Extract exactly those lines that lie between the start of the material and the line with "destruct (Z_le_gt_dec (Zpos", including both boundary lines and no others.

§ **Recorded data**
- - -

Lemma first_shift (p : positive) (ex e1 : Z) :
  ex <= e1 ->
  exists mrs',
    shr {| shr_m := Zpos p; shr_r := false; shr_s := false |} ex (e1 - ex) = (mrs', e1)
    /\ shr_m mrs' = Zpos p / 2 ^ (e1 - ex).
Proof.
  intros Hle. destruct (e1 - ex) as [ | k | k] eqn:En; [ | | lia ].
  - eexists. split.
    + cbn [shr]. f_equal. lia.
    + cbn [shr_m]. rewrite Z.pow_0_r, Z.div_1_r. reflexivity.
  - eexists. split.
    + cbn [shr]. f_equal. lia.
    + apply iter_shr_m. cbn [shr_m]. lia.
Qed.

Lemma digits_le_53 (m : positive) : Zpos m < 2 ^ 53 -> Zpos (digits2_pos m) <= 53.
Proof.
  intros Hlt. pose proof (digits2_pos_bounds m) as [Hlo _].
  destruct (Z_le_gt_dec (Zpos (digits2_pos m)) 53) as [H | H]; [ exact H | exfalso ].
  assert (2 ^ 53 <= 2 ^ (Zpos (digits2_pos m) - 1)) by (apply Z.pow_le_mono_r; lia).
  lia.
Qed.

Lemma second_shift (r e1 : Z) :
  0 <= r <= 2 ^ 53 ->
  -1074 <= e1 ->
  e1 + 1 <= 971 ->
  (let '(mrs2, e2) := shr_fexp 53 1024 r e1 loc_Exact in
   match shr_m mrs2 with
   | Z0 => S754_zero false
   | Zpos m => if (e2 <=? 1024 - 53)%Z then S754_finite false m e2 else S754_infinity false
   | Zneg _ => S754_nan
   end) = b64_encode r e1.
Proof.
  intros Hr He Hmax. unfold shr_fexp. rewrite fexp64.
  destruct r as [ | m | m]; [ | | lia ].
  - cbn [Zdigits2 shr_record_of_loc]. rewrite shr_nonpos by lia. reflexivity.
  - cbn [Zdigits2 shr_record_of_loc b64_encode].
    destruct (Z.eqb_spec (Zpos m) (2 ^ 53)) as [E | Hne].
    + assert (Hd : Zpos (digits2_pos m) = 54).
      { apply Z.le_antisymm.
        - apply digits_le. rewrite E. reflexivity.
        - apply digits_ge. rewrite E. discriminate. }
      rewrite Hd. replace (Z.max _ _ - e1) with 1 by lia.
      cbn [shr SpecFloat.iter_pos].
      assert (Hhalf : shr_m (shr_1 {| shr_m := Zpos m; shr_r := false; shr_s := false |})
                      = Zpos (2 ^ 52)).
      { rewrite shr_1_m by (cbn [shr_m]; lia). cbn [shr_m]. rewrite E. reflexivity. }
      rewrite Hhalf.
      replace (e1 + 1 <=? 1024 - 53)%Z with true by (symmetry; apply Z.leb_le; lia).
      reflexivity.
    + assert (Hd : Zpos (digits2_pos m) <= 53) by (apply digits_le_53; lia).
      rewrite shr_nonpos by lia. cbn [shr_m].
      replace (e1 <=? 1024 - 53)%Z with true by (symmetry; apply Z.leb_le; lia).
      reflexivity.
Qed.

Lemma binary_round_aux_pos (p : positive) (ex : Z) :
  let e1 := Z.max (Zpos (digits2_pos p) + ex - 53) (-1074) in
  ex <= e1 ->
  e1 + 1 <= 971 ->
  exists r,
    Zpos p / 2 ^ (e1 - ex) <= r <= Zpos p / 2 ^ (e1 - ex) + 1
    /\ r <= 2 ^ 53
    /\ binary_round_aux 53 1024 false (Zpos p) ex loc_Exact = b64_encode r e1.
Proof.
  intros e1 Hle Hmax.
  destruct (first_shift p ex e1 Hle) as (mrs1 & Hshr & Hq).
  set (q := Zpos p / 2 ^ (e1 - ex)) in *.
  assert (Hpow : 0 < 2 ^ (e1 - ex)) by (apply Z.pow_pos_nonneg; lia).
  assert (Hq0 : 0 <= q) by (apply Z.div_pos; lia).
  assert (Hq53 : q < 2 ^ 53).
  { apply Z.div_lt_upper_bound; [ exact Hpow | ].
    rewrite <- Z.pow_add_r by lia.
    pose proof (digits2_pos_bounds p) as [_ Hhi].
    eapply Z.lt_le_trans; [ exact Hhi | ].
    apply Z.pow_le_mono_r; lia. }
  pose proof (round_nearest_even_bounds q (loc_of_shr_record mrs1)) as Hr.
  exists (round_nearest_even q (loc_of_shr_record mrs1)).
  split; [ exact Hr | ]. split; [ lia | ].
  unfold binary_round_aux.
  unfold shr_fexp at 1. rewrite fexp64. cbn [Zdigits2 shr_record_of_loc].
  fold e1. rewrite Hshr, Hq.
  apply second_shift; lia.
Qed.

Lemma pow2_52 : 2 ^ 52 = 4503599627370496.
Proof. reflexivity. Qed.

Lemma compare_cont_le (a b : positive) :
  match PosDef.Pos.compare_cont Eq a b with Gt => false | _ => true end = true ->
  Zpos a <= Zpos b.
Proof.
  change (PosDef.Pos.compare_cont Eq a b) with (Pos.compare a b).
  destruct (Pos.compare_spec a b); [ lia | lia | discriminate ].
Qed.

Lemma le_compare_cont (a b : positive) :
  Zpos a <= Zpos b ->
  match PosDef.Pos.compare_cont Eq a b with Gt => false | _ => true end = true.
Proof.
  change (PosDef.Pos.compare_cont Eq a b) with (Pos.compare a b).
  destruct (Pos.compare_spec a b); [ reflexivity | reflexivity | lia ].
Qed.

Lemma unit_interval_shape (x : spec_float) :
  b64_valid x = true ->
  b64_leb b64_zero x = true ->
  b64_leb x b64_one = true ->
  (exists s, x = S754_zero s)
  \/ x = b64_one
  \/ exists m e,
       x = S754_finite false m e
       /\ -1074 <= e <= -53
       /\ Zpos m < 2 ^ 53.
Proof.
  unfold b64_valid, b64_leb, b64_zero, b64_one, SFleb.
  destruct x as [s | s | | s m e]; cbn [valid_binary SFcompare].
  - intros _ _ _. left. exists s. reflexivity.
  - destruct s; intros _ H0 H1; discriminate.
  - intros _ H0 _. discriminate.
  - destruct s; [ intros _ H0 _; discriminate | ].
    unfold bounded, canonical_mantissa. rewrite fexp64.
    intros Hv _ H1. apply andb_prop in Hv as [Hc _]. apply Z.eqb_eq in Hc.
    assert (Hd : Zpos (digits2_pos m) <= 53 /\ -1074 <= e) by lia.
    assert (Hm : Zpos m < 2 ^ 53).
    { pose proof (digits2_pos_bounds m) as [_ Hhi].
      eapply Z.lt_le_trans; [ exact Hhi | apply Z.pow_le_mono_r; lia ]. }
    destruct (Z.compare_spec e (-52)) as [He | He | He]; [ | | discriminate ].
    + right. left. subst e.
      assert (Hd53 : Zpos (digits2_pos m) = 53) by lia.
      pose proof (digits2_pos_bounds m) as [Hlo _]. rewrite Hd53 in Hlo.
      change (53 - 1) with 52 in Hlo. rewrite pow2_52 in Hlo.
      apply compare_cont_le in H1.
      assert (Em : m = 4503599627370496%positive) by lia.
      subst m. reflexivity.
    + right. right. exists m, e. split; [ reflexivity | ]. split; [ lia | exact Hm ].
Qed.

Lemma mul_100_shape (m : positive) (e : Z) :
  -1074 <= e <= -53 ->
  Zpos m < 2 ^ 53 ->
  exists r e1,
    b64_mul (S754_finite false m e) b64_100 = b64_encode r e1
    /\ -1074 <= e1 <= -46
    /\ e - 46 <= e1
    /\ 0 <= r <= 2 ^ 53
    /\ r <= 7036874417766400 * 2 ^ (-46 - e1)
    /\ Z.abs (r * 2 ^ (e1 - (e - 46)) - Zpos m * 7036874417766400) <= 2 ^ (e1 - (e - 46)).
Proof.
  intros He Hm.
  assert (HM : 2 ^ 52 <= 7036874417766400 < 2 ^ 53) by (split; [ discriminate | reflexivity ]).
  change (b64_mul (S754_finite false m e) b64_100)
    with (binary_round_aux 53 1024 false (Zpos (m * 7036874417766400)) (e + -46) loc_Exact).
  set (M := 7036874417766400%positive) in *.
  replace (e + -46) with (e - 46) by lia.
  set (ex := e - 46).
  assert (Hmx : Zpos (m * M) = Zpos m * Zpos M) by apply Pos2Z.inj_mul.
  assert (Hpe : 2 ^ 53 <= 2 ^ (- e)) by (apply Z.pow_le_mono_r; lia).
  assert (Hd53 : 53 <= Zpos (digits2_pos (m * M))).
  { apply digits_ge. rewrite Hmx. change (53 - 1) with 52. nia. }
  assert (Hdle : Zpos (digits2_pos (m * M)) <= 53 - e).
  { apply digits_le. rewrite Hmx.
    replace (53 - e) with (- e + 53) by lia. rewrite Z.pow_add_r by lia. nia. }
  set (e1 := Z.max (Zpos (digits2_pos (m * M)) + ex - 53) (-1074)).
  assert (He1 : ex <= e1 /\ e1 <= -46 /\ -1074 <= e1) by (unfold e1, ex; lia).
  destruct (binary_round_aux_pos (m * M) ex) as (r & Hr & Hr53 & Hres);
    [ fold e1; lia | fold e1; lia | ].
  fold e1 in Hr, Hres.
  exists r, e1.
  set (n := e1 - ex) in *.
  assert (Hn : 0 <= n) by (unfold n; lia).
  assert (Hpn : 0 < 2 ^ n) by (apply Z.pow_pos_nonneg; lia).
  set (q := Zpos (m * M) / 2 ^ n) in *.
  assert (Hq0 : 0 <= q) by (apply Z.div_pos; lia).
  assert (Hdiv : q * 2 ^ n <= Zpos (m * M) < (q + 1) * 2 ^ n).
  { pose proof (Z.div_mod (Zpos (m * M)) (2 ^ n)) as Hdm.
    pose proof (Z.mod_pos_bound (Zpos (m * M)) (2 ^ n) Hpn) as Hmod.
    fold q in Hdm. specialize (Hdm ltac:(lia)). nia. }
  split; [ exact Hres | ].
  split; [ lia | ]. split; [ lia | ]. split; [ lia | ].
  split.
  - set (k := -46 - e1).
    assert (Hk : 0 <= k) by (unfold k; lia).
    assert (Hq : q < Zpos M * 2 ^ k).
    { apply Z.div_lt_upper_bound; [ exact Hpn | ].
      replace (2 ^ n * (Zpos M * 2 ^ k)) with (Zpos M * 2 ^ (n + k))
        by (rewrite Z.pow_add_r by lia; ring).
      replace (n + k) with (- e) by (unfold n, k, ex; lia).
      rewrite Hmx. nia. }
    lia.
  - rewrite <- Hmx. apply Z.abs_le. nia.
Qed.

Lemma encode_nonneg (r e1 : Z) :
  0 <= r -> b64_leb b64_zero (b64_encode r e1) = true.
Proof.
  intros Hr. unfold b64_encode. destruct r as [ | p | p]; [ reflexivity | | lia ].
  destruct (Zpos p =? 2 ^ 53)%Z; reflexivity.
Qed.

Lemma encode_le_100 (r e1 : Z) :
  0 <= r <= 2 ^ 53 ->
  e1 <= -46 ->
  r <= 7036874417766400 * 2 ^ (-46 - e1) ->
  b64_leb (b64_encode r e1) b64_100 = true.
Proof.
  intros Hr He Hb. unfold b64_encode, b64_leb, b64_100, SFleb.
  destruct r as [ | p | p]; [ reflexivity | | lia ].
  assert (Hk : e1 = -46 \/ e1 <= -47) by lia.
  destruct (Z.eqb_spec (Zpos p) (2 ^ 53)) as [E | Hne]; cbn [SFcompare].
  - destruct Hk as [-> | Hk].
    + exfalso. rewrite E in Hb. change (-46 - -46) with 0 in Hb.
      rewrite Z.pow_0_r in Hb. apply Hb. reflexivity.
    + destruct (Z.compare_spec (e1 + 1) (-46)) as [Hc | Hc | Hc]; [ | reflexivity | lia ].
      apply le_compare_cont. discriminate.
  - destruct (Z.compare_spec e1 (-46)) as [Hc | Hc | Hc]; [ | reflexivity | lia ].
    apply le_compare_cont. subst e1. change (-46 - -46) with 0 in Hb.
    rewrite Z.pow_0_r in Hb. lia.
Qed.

- - -

§ **Written response**
Lemma first_shift (p : positive) (ex e1 : Z) :
  ex <= e1 ->
  exists mrs',
    shr {| shr_m := Zpos p; shr_r := false; shr_s := false |} ex (e1 - ex) = (mrs', e1)
    /\ shr_m mrs' = Zpos p / 2 ^ (e1 - ex).
Proof.
  intros Hle. destruct (e1 - ex) as [ | k | k] eqn:En; [ | | lia ].
  - eexists. split.
    + cbn [shr]. f_equal. lia.
    + cbn [shr_m]. rewrite Z.pow_0_r, Z.div_1_r. reflexivity.
  - eexists. split.
    + cbn [shr]. f_equal. lia.
    + apply iter_shr_m. cbn [shr_m]. lia.
Qed.

Lemma digits_le_53 (m : positive) : Zpos m < 2 ^ 53 -> Zpos (digits2_pos m) <= 53.
Proof.
  intros Hlt. pose proof (digits2_pos_bounds m) as [Hlo _].
  destruct (Z_le_gt_dec (Zpos (digits2_pos m)) 53) as [H | H]; [ exact H | exfalso ].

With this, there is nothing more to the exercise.